:: What to work on ::
From the records below, transcribe only the lines running from the one with "i], [None] being" through the one with "cells its callback". Keep both of those end lines.

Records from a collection
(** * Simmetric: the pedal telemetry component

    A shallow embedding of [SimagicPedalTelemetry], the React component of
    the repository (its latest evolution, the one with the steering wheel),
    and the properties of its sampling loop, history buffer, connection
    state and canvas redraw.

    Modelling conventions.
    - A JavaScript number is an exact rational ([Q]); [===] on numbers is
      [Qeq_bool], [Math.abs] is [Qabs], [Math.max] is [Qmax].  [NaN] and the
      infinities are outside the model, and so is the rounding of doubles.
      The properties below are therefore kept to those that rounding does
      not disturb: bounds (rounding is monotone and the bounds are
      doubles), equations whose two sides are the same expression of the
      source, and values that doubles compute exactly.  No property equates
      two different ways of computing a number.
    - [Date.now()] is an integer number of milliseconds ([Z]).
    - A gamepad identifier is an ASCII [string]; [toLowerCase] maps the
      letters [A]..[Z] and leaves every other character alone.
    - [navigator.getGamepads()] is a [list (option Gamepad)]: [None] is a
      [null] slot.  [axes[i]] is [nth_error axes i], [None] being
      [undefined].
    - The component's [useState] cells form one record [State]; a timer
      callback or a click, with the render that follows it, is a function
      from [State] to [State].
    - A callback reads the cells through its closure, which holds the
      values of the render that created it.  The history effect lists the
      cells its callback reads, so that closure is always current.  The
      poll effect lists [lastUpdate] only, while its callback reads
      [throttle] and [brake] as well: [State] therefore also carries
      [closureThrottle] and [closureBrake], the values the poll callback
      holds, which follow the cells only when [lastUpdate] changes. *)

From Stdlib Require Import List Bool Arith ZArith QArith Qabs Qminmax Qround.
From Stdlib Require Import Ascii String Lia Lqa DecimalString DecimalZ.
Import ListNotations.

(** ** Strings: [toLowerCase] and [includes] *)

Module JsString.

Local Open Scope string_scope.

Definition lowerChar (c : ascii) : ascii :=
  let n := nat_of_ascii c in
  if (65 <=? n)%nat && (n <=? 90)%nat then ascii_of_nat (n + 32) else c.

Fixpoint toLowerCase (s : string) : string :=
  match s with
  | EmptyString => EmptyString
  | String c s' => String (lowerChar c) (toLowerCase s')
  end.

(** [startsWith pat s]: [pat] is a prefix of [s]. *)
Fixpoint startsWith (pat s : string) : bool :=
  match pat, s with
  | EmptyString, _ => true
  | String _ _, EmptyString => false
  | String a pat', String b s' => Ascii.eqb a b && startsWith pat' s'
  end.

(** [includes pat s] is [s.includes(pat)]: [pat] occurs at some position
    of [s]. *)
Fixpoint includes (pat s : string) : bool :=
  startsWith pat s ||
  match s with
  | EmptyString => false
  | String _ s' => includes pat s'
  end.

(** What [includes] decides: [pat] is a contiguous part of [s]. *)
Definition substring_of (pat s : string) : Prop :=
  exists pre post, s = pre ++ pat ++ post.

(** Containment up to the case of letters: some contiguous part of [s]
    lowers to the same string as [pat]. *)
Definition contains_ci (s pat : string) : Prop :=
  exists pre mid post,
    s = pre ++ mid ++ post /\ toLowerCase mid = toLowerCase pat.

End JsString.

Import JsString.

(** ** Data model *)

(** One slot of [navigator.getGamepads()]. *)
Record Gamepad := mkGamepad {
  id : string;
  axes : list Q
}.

:: Written response ::
      [null] slot.  [axes[i]] is [nth_error axes i], [None] being
      [undefined].
    - The component's [useState] cells form one record [State]; a timer
      callback or a click, with the render that follows it, is a function
      from [State] to [State].
    - A callback reads the cells through its closure, which holds the
      values of the render that created it.  The history effect lists the
      cells its callback reads, so that closure is always current.  The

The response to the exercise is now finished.